15:32The Dam Buck Stops Nowhere
The report issued by the Federal Service for Environmental, Technological and Atomic Inspection on the cause of the Sayano-Shushenskaya hydroelectric plant accident is chock full of senseless data designed to divert attention away from the core issues. In plain English, the report’s findings read as follows:
Following repairs, an unbalanced GA-2 turbine unit was labeled as “satisfactory” and installed at the plant in March. The GA-2 unit reached the maximum allowable level of vibration from the moment it began operation, with the vibrations increasing fourfold by August. For this reason, an effort was made not to use the GA-2 unit at all. But a fire at the Bratsk hydroelectric plant on the evening of Aug. 16 prompted dispatchers to increase demand on the Sayano-Shushenskaya facility.
The GA-2 unit was brought on line at 11:05 p.m. and operated for exactly nine hours and nine minutes before the disaster occurred. During those hours, the GA-2 lost power three times, and the turbine exceeded the safe vibration level six times. But with stubborn perseverance, the unit was repeatedly turned back on. At 8 a.m., 13 minutes before the accident, a tremor was felt at the station, and at 8:05 a.m., gauges indicated malfunctions. An engineer, L.M. Misyukevich, reduced power, but the GA-2 continued working. If Misyukevich had shut the upper water gate to the station at that moment, the tragedy would have been averted. At 8:13 a.m., the lid of the GA-2 unit tore off. Of the 49 bolts that were supposed to be holding the unit in place, 41 showed signs of “fatigue fracture,” six were missing and only two were normal. Plant directors fled the premises, including the head of the safety department and the civil defense chief.

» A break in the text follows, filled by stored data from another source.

(** * A shallow embedding of [app.py]

    [app.py] is a Streamlit script: a sidebar (API key, CSV upload, reset
    button), a chat transcript kept in [st.session_state], a LangChain
    pandas agent wrapped in [RunnableWithMessageHistory], and Matplotlib
    figures attached to the answers.

    The embedding keeps the shape of the script.  Every Python object that
    the script shares by reference (the chat histories held by [store], the
    Matplotlib figures, the DataFrame) lives in a heap of the [World] and is
    named by its index, so that aliasing is visible.  Python statements are
    computations in a state-and-exception monad [M]; [try]/[except Exception]
    is [try_except].  What the script delegates (pandas' CSV reader, the
    Gemini client, the agent that answers a question, the clock, the widgets)
    is an input: the record [Env] and the record [Inputs]. *)

From stdpp Require Import base option list strings gmap.

Local Open Scope string_scope.
Local Open Scope list_scope.

(** ** Data *)

(** A raised Python exception that is an instance of [Exception] (what
    [except Exception] catches); [exn_text] is [str(e)]. *)
Record Exception := Exc { exn_class : string; exn_text : string }.

(** Identity of a [matplotlib.figure.Figure], of an
    [InMemoryChatMessageHistory] and of a [pd.DataFrame]: the index of the
    object in its heap. *)
Abbreviation FigureRef := nat.
Abbreviation HistoryRef := nat.
Abbreviation FrameRef := nat.

(** [langchain_core.messages]: [message.type] is ["human"] or ["ai"];
    [additional_kwargs] is a dict, in which the script only ever uses the
    key ["plot"], bound to a Figure object. *)
Inductive MessageType := human | ai.

Record Message := mkMessage {
  mtype : MessageType;
  content : string;
  additional_kwargs : gmap string FigureRef
}.

Definition HumanMessage (c : string) : Message := mkMessage human c ∅.
Definition AIMessage (c : string) (kw : gmap string FigureRef) : Message :=
  mkMessage ai c kw.

Definition type_name (t : MessageType) : string :=
  match t with human => "human" | ai => "ai" end.

(** A DataFrame, as far as the script looks at it: a header and rows. *)
Record DataFrame := mkFrame {
  columns : list string;
  rows : list (list string)
}.

(** [df.head()]: a new frame holding the first five rows. *)
Definition head (d : DataFrame) : DataFrame :=
  mkFrame (columns d) (take 5 (rows d)).

Record UploadedFile := mkFile { file_name : string; file_bytes : string }.

(** [st.session_state]: the three keys the script uses; [None] is an
    absent key. *)
Record SessionState := mkSession {
  messages : option (list Message);
  session_id : option string;
  df_loaded : option bool
}.

(** Matplotlib.  A figure holds axes, an axes holds what was drawn on it.
    [pyplot] keeps a registry of the open figures; the current figure is the
    most recently activated one, here the last of [open_figs].  A Figure
    object outlives its entry in the registry. *)
Abbreviation Axes := (list string).
Abbreviation Figure := (list (list string)).

Record Pyplot := mkPyplot {
  fig_heap : list Figure;
  open_figs : list FigureRef
}.

(** What the page shows, in order. *)
Inductive Element :=
| st_title (s : string)
| st_write (s : string)
| st_header (s : string)
| st_error (s : string)
| st_success (s : string)
| st_warning (s : string)
| st_info (s : string)
| st_markdown (s : string)
| st_chat_message (role : string)
| st_pyplot (f : FigureRef) (shown : Figure)
| st_dataframe (d : DataFrame)
| st_button (label : string)
| st_text_input (label : string)
| st_file_uploader (label : string).

(** The calls the script makes to the services it delegates to, in order. *)
Inductive Call :=
| call_read_csv (f : UploadedFile)
| call_ChatGoogleGenerativeAI (key : string)
| call_create_pandas_dataframe_agent (df : FrameRef)
| call_invoke (sid : string) (input : string).

(** The state of the process.  [store] is the module-level dict of the
    script; [histories], [plt] and [frames] are the objects it and the
    libraries hold. *)
Record World := mkWorld {
  session_state : SessionState;
  store : gmap string HistoryRef;
  histories : list (list Message);
  plt : Pyplot;
  frames : list DataFrame;
  ui : list Element;
  calls : list Call
}.

(** ** The state-and-exception monad *)

Definition M (A : Type) : Type := World → (Exception + A) * World.

Definition ret {A} (a : A) : M A := λ w, (inr a, w).

Definition bind {A B} (m : M A) (k : A → M B) : M B :=
  λ w, match m w with
       | (inr a, w') => k a w'
       | (inl e, w') => (inl e, w')
       end.

Definition raise {A} (e : Exception) : M A := λ w, (inl e, w).

(** [try: body except Exception as e: handler e]; what [body] did to the
    world before raising stays done. *)
Definition try_except {A} (body : M A) (handler : Exception → M A) : M A :=
  λ w, match body w with
       | (inr a, w') => (inr a, w')
       | (inl e, w') => handler e w'
       end.

Definition get_world : M World := λ w, (inr w, w).
Definition modify (f : World → World) : M unit := λ w, (inr tt, f w).

(** stdpp's monad notation: [x ← m; k] and [m;; k]. *)
#[global] Instance M_ret : MRet M := @ret.
#[global] Instance M_bind : MBind M := λ A B k m, bind m k.

(** Field updates of the world. *)
Definition set_session_state (s : SessionState) (w : World) : World :=
  mkWorld s (store w) (histories w) (plt w) (frames w) (ui w) (calls w).
Definition set_store (s : gmap string HistoryRef) (w : World) : World :=
  mkWorld (session_state w) s (histories w) (plt w) (frames w) (ui w) (calls w).
Definition set_histories (h : list (list Message)) (w : World) : World :=
  mkWorld (session_state w) (store w) h (plt w) (frames w) (ui w) (calls w).
Definition set_plt (p : Pyplot) (w : World) : World :=
  mkWorld (session_state w) (store w) (histories w) p (frames w) (ui w) (calls w).
Definition set_frames (f : list DataFrame) (w : World) : World :=
  mkWorld (session_state w) (store w) (histories w) (plt w) f (ui w) (calls w).
Definition set_ui (u : list Element) (w : World) : World :=
  mkWorld (session_state w) (store w) (histories w) (plt w) (frames w) u (calls w).
Definition set_calls (c : list Call) (w : World) : World :=
  mkWorld (session_state w) (store w) (histories w) (plt w) (frames w) (ui w) c.

(** A Streamlit display call appends an element to the page. *)
Definition show (e : Element) : M unit :=
  modify (λ w, set_ui (ui w ++ [e]) w).

Definition record_call (c : Call) : M unit :=
  modify (λ w, set_calls (calls w ++ [c]) w).

(** ** Matplotlib's [pyplot] *)

(** [plt.figure()]: a new Figure object, which becomes the current one. *)
Definition plt_figure (p : Pyplot) : FigureRef * Pyplot :=
  let f := length (fig_heap p) in
  (f, mkPyplot (fig_heap p ++ [[]]) (open_figs p ++ [f])).

(** [plt.gcf()]: the current figure; one is created when none is open. *)
Definition plt_gcf (p : Pyplot) : FigureRef * Pyplot :=
  match last (open_figs p) with
  | Some f => (f, p)
  | None => plt_figure p
  end.

(** [plt.clf()]: [gcf().clear()], the current Figure object loses its axes. *)
Definition plt_clf (p : Pyplot) : Pyplot :=
  let '(f, p') := plt_gcf p in
  mkPyplot (<[f := []]> (fig_heap p')) (open_figs p').

(** The body of a plotting call ([plt.plot], [plt.hist], [sns.histplot], ...):
    it draws on the current axes of the current figure, adding an axes when
    the figure has none. *)
Definition draw_on (what : string) (fig : Figure) : Figure :=
  match last fig with
  | Some a => removelast fig ++ [a ++ [what]]
  | None => [[what]]
  end.

Definition plt_plot (what : string) (p : Pyplot) : Pyplot :=
  let '(f, p') := plt_gcf p in
  mkPyplot (alter (draw_on what) f (fig_heap p')) (open_figs p').

(** [plt.close()]: the current figure leaves the registry. *)
Definition plt_close (p : Pyplot) : Pyplot :=
  mkPyplot (fig_heap p) (removelast (open_figs p)).

(** [fig.get_axes()]. *)
Definition get_axes (f : FigureRef) (p : Pyplot) : Figure :=
  default [] (fig_heap p !! f).

(** What the code run by the agent may do with [pyplot]. *)
Inductive PltOp :=
| op_figure
| op_plot (what : string)
| op_close.

Definition run_op (o : PltOp) (p : Pyplot) : Pyplot :=
  match o with
  | op_figure => snd (plt_figure p)
  | op_plot what => plt_plot what p
  | op_close => plt_close p
  end.

Definition run_ops (os : list PltOp) (p : Pyplot) : Pyplot :=
  foldl (λ q o, run_op o q) p os.

(** ** What the script delegates *)

(** [ChatGoogleGenerativeAI(...)], as [get_llm] configures it. *)
Record LLM := mkLLM {
  model : string;
  google_api_key : string;
  temperature : nat;
  convert_system_message_to_human : bool
}.

(** The agent built by [create_pandas_dataframe_agent], with the arguments
    [initialize_agent] gives it.  [agent_df] is the DataFrame object itself,
    not a copy. *)
Record PandasAgent := mkAgent {
  agent_llm : LLM;
  agent_df : FrameRef;
  agent_prompt : list (string * string);
  verbose : bool;
  allow_dangerous_code : bool;
  handle_parsing_errors : bool
}.

(** [RunnableWithMessageHistory(agent, get_session_history, ...)]. *)
Record RunnableWithMessageHistory := mkRunnable {
  runnable : PandasAgent;
  input_messages_key : string;
  history_messages_key : string
}.

(** One run of the agent on a question: what it is given ... *)
Record AgentInput := mkAgentInput {
  question : string;
  chat_history : list Message;
  df_seen : DataFrame
}.

(** ... and what it does: the [pyplot] calls of the code it executed, the
    contents it leaves in the DataFrame it was handed (the code it executes
    runs on that very object), and either a raised exception or the text of
    [response["output"]]. *)
Record AgentRun := mkAgentRun {
  plot_ops : list PltOp;
  df_left : DataFrame;
  outcome : Exception + string
}.

(** The services: [pd.read_csv], the constructor of the Gemini client
    ([None] when it succeeds) and the behaviour of the agent. *)
Record Env := mkEnv {
  pd_read_csv : UploadedFile → Exception + DataFrame;
  llm_error : LLM → option Exception;
  agent_executor : PandasAgent → AgentInput → AgentRun
}.

(** The values the widgets and the clock give to one run of the script.
    [secrets] is [st.secrets] ([None]: no secrets file); [clock] is the text
    the f-string gives for [pd.Timestamp.now().timestamp()] in
    [initialize_session_state]; [reset_clicked] is [Some now] when the reset
    button was pressed, [now] being that text in the callback. *)
Record Inputs := mkInputs {
  secrets : option (gmap string string);
  text_input : string;
  file_uploader : option UploadedFile;
  chat_input : option string;
  clock : string;
  reset_clicked : option string
}.

(** Python truthiness of a string. *)
Definition truthy (s : string) : bool := bool_decide (s ≠ "").

(** First lines of the constant; the rest of the persona text is passed to
    the model unread by the script. *)
Definition AGENT_PERSONA : string :=
  "Você é um analista de dados e especialista em Python, Pandas, Matplotlib e Seaborn. Sua tarefa é analisar os dados carregados e apresentar análises detalhadas.".

(** ** The functions of the script *)

(** Attribute access on [st.session_state]. *)
Definition AttributeError (key : string) : Exception :=
  Exc "AttributeError" ("st.session_state has no attribute " +:+ key).

Definition KeyError (key : string) : Exception := Exc "KeyError" key.

Definition the_messages : M (list Message) :=
  w ← get_world;
  match messages (session_state w) with
  | Some ms => ret ms
  | None => raise (AttributeError "messages")
  end.

Definition the_session_id : M string :=
  w ← get_world;
  match session_id (session_state w) with
  | Some sid => ret sid
  | None => raise (AttributeError "session_id")
  end.

(** [st.session_state.messages.append(m)]. *)
Definition messages_append (m : Message) : M unit :=
  ms ← the_messages;
  modify (λ w, set_session_state
    (mkSession (Some (ms ++ [m])) (session_id (session_state w))
               (df_loaded (session_state w))) w).

(** [get_llm]; [st.cache_resource] hands back the same client for the same
    key. *)
Definition get_llm (E : Env) (key : string) : M LLM :=
  let llm := mkLLM "gemini-2.5-flash" key 0 true in
  record_call (call_ChatGoogleGenerativeAI key);;
  match llm_error E llm with
  | Some e => raise e
  | None => ret llm
  end.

The conclusion drawn from all of this? Former UES CEO Anatoly Chubais was at fault.
Several grave conclusions must be drawn from this report. First, the primary cause of the tragedy was the complete deterioration of the country’s technical infrastructure. Even in Soviet times, only a handful of people possessed the specialized knowledge and skills required to balance those kinds of turbines. Those people have since died.
Second, the disaster was not caused by a bizarre confluence of circumstances but the lack of technical discipline prevailing at the plant.

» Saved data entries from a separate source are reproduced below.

Lemma first_bad_line_witness :
  checkout no_fault "2025-03-01 10:00:00"
    (order_form None [line 2 "1"; line 1 "4"; line 9 "1"]) shop
  = (shop, jsonError (OnlyLeftInStock "Floral Bloom" 3) 422).
Proof.
  apply (first_bad_line_is_reported no_fault "2025-03-01 10:00:00"
           (order_form None [line 2 "1"; line 1 "4"; line 9 "1"]) shop
           [line 2 "1"] (line 1 "4") [line 9 "1"]);
    [vm_compute; reflexivity..| |].
  - intros i Hi. apply list_elem_of_singleton in Hi as ->.
    exists velvet_rose. repeat split; [discriminate|vm_compute; discriminate].
  - intros (p & Hp & _ & Hs). vm_compute in Hp. inversion Hp; subst.
    vm_compute in Hs. by apply Hs.
Defined.

(** *** What an order leaves behind *)

(** X4.  The checkout never touches the catalogue: after an order has
    gone through, the [products] table, stock included, is as before, and
    the same request goes through again on the new database with the same
    summary and the next order id. *)
Theorem checkout_can_be_repeated fails now req db db1 oid s fails' now' :
  checkout fails now req db = (db1, Json oid s) →
  (∀ j, fails' j = false) →
  products db1 = products db
  ∧ ∃ db2, checkout fails' now' req db1 = (db2, Json (oid + 1) s)
           ∧ products db2 = products db.
Proof.
  intros H Hok.
  apply checkout_outcomes in H as [(_ & ? & ? & ?)|H]; [discriminate|].
  destruct H as (sub & lis & Hf & Hw & Hb & [[? _]|[Hr ->]]); [discriminate|].
  inversion Hr; subst. split; [reflexivity|].
  assert (Hb' : build_lines
                  (select_products (productIds (r_items req)) (with_order now req sub lis db))
                  (r_items req) 0 [] = inr (sub, lis)) by exact Hb.
  rewrite (checkout_run fails' now' req _ sub lis Hf Hw Hb').
  destruct (batch_from_no_fault fails' now' (orders_seq db + 1 + 1) lis 0%nat
              (with_header now' req sub (with_order now req sub lis db)) Hok)
    as [db2 Hbatch].
  unfold batch. simpl orders_seq. rewrite Hbatch.
  exists db2. split; [reflexivity|].
  apply batch_from_Some in Hbatch as (Hp & _). rewrite Hp. reflexivity.
Qed.

Lemma checkout_can_be_repeated_witness :
  stock floral_bloom = 3
  ∧ ∃ db1 s,
      checkout no_fault "2025-03-01 10:00:00" (order_form None [line 1 "3"]) shop
        = (db1, Json 1 s)
      ∧ products db1 = products shop
      ∧ ∃ db2, checkout no_fault "2025-03-01 10:01:00" (order_form None [line 1 "3"]) db1
                 = (db2, Json 2 s)
               ∧ products db2 = products shop.
Proof.
  split; [reflexivity|]. eexists _, _. split; [vm_compute; reflexivity|].
  eapply (checkout_can_be_repeated no_fault "2025-03-01 10:00:00"
            (order_form None [line 1 "3"]) shop _ 1 _ no_fault "2025-03-01 10:01:00");
    [vm_compute; reflexivity|reflexivity].
Defined.

Lemma item_rows_columns now orderId ls : ∀ seq,
  oi_product_id <$> item_rows now orderId seq ls = product_id <$> ls
  ∧ oi_quantity <$> item_rows now orderId seq ls = quantity <$> ls
  ∧ oi_unit_price_pkr <$> item_rows now orderId seq ls = unit_price_pkr <$> ls
  ∧ oi_product_name <$> item_rows now orderId seq ls = product_name <$> ls
  ∧ Forall (λ row, oi_order_id row = orderId) (item_rows now orderId seq ls).
Proof.
  induction ls as [|li rest IH]; intros seq; [by repeat split|].
  cbn [item_rows]. rewrite !fmap_cons.
  destruct (IH (seq + 1)) as (-> & -> & -> & -> & ?).
  simpl. repeat split. by constructor.
Qed.

(** X5.  An order has one line per cart entry, in the order of the cart:
    two entries for the same product stay two lines.  The answer and the
    rows written to [order_items] carry, entry by entry, the product id
    of the entry and its coerced quantity, and every new row points to
    the new order. *)
Theorem lines_follow_the_cart fails now req db db' oid s :
  checkout fails now req db = (db', Json oid s) →
  product_id <$> s_items s = ci_product_id <$> r_items req
  ∧ quantity <$> s_items s = qty_of <$> r_items req
  ∧ ∃ rows, order_items db' = order_items db ++ rows
      ∧ oi_product_id <$> rows = ci_product_id <$> r_items req
      ∧ oi_quantity <$> rows = qty_of <$> r_items req
      ∧ Forall (λ row, oi_order_id row = oid) rows.
Proof.
  intros H. pose proof (checkout_lines _ _ _ _ _ _ _ H) as Hlines.
  apply checkout_outcomes in H as [(_ & ? & ? & ?)|H]; [discriminate|].
  destruct H as (sub & lis & _ & _ & _ & [[? _]|[Hr ->]]); [discriminate|].
  inversion Hr; subst. simpl in *.
  assert (Hcols : product_id <$> lis = ci_product_id <$> r_items req
                  ∧ quantity <$> lis = qty_of <$> r_items req).
  { clear -Hlines. induction Hlines as [|item li items ls Hl _ [IH1 IH2]]; [done|].
    destruct Hl as (p & Hp & _ & _ & ->). rewrite !fmap_cons. simpl.
    apply find_some in Hp as [_ Hid%Z.eqb_eq]. by rewrite IH1, IH2, Hid. }
  destruct Hcols as [Hids Hqty]. split; [done|]. split; [done|].
  eexists. split; [reflexivity|].
  destruct (item_rows_columns now (orders_seq db + 1) lis (order_items_seq db))
    as (-> & -> & _ & _ & ?). done.
Qed.

Lemma lines_follow_the_cart_witness :
  ∃ db' s,
    checkout no_fault "2025-03-01 10:00:00"
      (order_form None [line 2 "1"; line 1 "1"; line 2 "3"]) shop = (db', Json 1 s)
    ∧ product_id <$> s_items s = [2; 1; 2]
    ∧ quantity <$> s_items s = [1; 1; 3]
    ∧ oi_product_id <$> order_items db' = [2; 1; 2].
Proof.
  eexists _, _. split; [vm_compute; reflexivity|].
  edestruct (lines_follow_the_cart no_fault "2025-03-01 10:00:00"
               (order_form None [line 2 "1"; line 1 "1"; line 2 "3"]) shop)
    as (Hids & Hqty & _); [vm_compute; reflexivity|].
  split; [exact Hids|]. split; [exact Hqty|]. reflexivity.
Defined.

(** X6.  The surcharge of an order that goes through is read off the
    wrapping alone: 300 for 'standard', 600 for 'premium', 0 for 'none'
    and for a request without the key; the wrapping is stored on the
    order. *)
Theorem wrapping_fee_by_selection fails now req db db' oid s :
  checkout fails now req db = (db', Json oid s) →
  let wrapping := default "none" (r_gift_wrapping req) in
  wrapping ∈ VALID_WRAPPING
  ∧ s_wrapping_fee s =
      (if bool_decide (wrapping = "standard") then 300
       else if bool_decide (wrapping = "premium") then 600 else 0)
  ∧ ∃ row, last (orders db') = Some row ∧ o_id row = oid
           ∧ gift_wrapping row = wrapping.
Proof.
  intros H wrapping.
  apply checkout_outcomes in H as [(_ & ? & ? & ?)|H]; [discriminate|].
  destruct H as (sub & lis & _ & Hw & _ & [[? _]|[Hr ->]]); [discriminate|].
  inversion Hr; subst. simpl. fold wrapping in Hw |- *.
  split; [|split].
  - unfold includes in Hw. by apply bool_decide_eq_true in Hw.
  - destruct (WRAPPING_FEE_valid _ Hw) as [[-> ->]|[[-> ->]|[-> ->]]]; reflexivity.
  - eexists. rewrite last_snoc. done.
Qed.

Lemma wrapping_fee_witness :
  ∃ db' s,
    checkout no_fault "2025-03-01 10:00:00"
      (order_form (Some "standard") [line 1 "1"]) shop = (db', Json 1 s)
    ∧ s_wrapping_fee s = 300
    ∧ gift_wrapping <$> orders db' = ["standard"].
Proof.
  eexists _, _. split; [vm_compute; reflexivity|].
  edestruct (wrapping_fee_by_selection no_fault "2025-03-01 10:00:00"
               (order_form (Some "standard") [line 1 "1"]) shop)
    as (_ & Hfee & _); [vm_compute; reflexivity|].
  split; [exact Hfee|reflexivity].
Defined.

(** *** Invariants of the order tables *)

Lemma item_rows_ids now orderId ls : ∀ seq,
  Forall (λ row, seq < oi_id row ≤ seq + Z.of_nat (length ls)) (item_rows now orderId seq ls)
  ∧ NoDup (oi_id <$> item_rows now orderId seq ls).
Proof.
  induction ls as [|li rest IH]; intros seq; [split; constructor|].
  cbn [item_rows]. rewrite fmap_cons. destruct (IH (seq + 1)) as [Hran Hnd].
  split.
  - constructor; [simpl; lia|].
    eapply Forall_impl; [exact Hran|]. intros row ?. simpl in *. lia.
  - constructor; [|exact Hnd]. simpl. intros Hin.
    apply list_elem_of_fmap in Hin as (row & Hid & Hrow).
    rewrite Forall_forall in Hran. specialize (Hran row Hrow). lia.
Qed.

Lemma put_admin_order_state now id new_status new_payment db db' r :
  put_admin_order now id new_status new_payment db = (db', r) →
  (db' = db ∧ ∃ m, r = Http.jsonError m 400)
  ∨ (invalid VALID_STATUS new_status = false
     ∧ invalid VALID_PAYMENT new_payment = false
     ∧ r = Http.json id 200
     ∧ db' = with_orders
               ((λ o, if o_id o =? id
                      then update_order_row now new_status new_payment o else o)
                  <$> orders db) db).
Proof.
  unfold put_admin_order. intros H.
  destruct (invalid VALID_STATUS new_status); [left; simplify_eq; eauto|].
  destruct (invalid VALID_PAYMENT new_payment); [left; simplify_eq; eauto|].
  right. simplify_eq. done.
Qed.

Lemma put_admin_order_ids now id new_status new_payment (rows : list order) :
  o_id <$> ((λ o, if o_id o =? id
                  then update_order_row now new_status new_payment o else o) <$> rows)
  = o_id <$> rows.
Proof.
  rewrite <- list_fmap_compose. apply list_fmap_ext. intros ? o _. simpl.
  by destruct (o_id o =? id).
Qed.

Third, Russia’s power system — including hydroelectric power — is supervised by Deputy Prime Minister Igor Sechin. Officials under the patronage of the siloviki typically consider themselves immune to punishment, and although I cannot be absolutely certain that that factor led to the disaster, it definitely played a role. Fourth, the degree of impunity enjoyed by the siloviki and their proteges is mind-boggling. Those people can hire a maintenance firm with close ties to the plant’s owners, put a “repaired” but malfunctioning turbine unit into operation, report that rusted bolts are in “satisfactory” condition, stubbornly start and restart a failing unit despite tremors shaking the building and gauges warning of a malfunction, hightail it out of the place when the unit finally ruptures — and blame it all on Chubais.

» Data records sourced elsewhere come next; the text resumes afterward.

Lemma liveness_floor (e : env) (w w' : state * fs) (f0 : path) (least : Z) :
  0 <= appended e ->
  floor_held f0 least w ->
  liveness e w = Some w' ->
  floor_held f0 least w'.
Proof.
  intros Happ [H0 (sz & Hsz & Hle)] Hlive.
  destruct (liveness_state _ _ _ Hlive) as [Hst _].
  destruct w as [st d], w' as [st' d']. simpl in *. subst st'.
  split; [exact H0|]. simpl.
  revert Hlive. unfold liveness. clear H0.
  destruct (currentFiles st) as [|p0 l]; [intros [= <-]; eauto|].
  destruct (_ <? 0); [discriminate|].
  match goal with |- context [?a !! ?i ≫= _] =>
    destruct (a !! i) as [x|] end; simpl; [|discriminate].
  intros [= <-]. unfold appendToFile.
  destruct (files d !! x) as [sx|] eqn:Hsx; [|eauto].
  simpl. destruct (decide (f0 = x)) as [->|Hne].
  - rewrite lookup_insert_eq. exists (sx + appended e).
    split; [reflexivity|]. rewrite Hsz in Hsx. injection Hsx as <-. lia.
  - rewrite lookup_insert_ne by congruence. eauto.
Qed.

Lemma loop_floor (t : nat) (percent : Float64.float64)
    (evs : list (event env)) (f0 : path) (least : Z) :
  (forall e, Tick e ∈ evs -> Invariant.sane_volume e) ->
  forall w w', Invariant.storage t w -> floor_held f0 least w ->
    loop t percent evs w = Running w' -> floor_held f0 least w'.
Proof.
  induction evs as [|[|e] evs IH]; intros Hsane w w' Hinv Hfl; simpl.
  - intros [= <-]. exact Hfl.
  - discriminate.
  - destruct (tick t percent e w) as [w1|] eqn:Ht; [|discriminate].
    destruct (Hsane e ltac:(elems)) as [Hcap Happ].
    apply IH.
    + intros e' He'. apply Hsane. elems.
    + eapply sto_tick_preserves; eassumption.
    + revert Ht. unfold tick.
      destruct (adjust t percent e w) as [a|] eqn:Ha; [|discriminate].
      pose proof (adjust_floor t percent e w a f0 least Hinv Hfl Ha) as Hfl'.
      destruct a as [w2|w2]; simpl in Hfl'.
      * intros [= <-]. exact Hfl'.
      * apply liveness_floor; assumption.
Qed.

(** Wherever the storage controller is observed in its loop, the file
    it wrote first is listed first and holds at least the initial
    target. *)
Lemma storage_floor (t : nat) (percent : Float64.float64) (e0 : env)
    (evs : list (event env)) (d : fs) (w : state * fs) (target : Z) :
  t ∈ dirs d ->
  Invariant.sane_volume e0 ->
  (forall e, Tick e ∈ evs -> Invariant.sane_volume e) ->
  calculatePercentageSize percent (freeSpace e0) = inr target ->
  performDynamicStorageOperations t percent e0 evs d = (Running w, None) ->
  floor_held (t, dynamic_file 0) target w.
Proof.
  intros Hdir [Hcap Happ0] Hsane Hcalc.
  unfold performDynamicStorageOperations.
  destruct (initialize t percent e0 d) as [[err d']|w0] eqn:Hinit;
    [discriminate|].
  intros [= Hloop].
  pose proof (sto_initialize_establishes _ _ _ _ _ Hcap Hdir Hinit) as Hinv.
  eapply loop_floor; [exact Hsane | exact Hinv | | exact Hloop].
  revert Hinit. unfold initialize. rewrite Hcalc.
  pose proof (sto_target_range _ _ _ Hcalc) as Ht.
  destruct (0 <? target) eqn:H0; [|apply Z.ltb_ge in H0; lia].
  destruct (writeFile _ _ _ _) as [d1 ok] eqn:Hw.
  destruct ok; [|discriminate]. intros [= <-].
  apply writeFile_exact in Hw; [|lia|exact Hcap]. subst d1.
  split; [reflexivity|]. exists target. simpl.
  split; [apply lookup_insert_eq | lia].
Qed.

End FloorFacts.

But what I find most shocking of all is how badly Russia’s technological infrastructure has degenerated and the government’s overriding instinct for self-preservation and denial. We have entered a period of technological catastrophes, and yet the government is unable to establish who is responsible — only who is an enemy. The report’s chief author, Nikolai Kutin, initially said the catastrophe might have been a terrorist act. But later, Chubais, not terrorists, was blamed. The next version will probably peg the CIA as the culprit.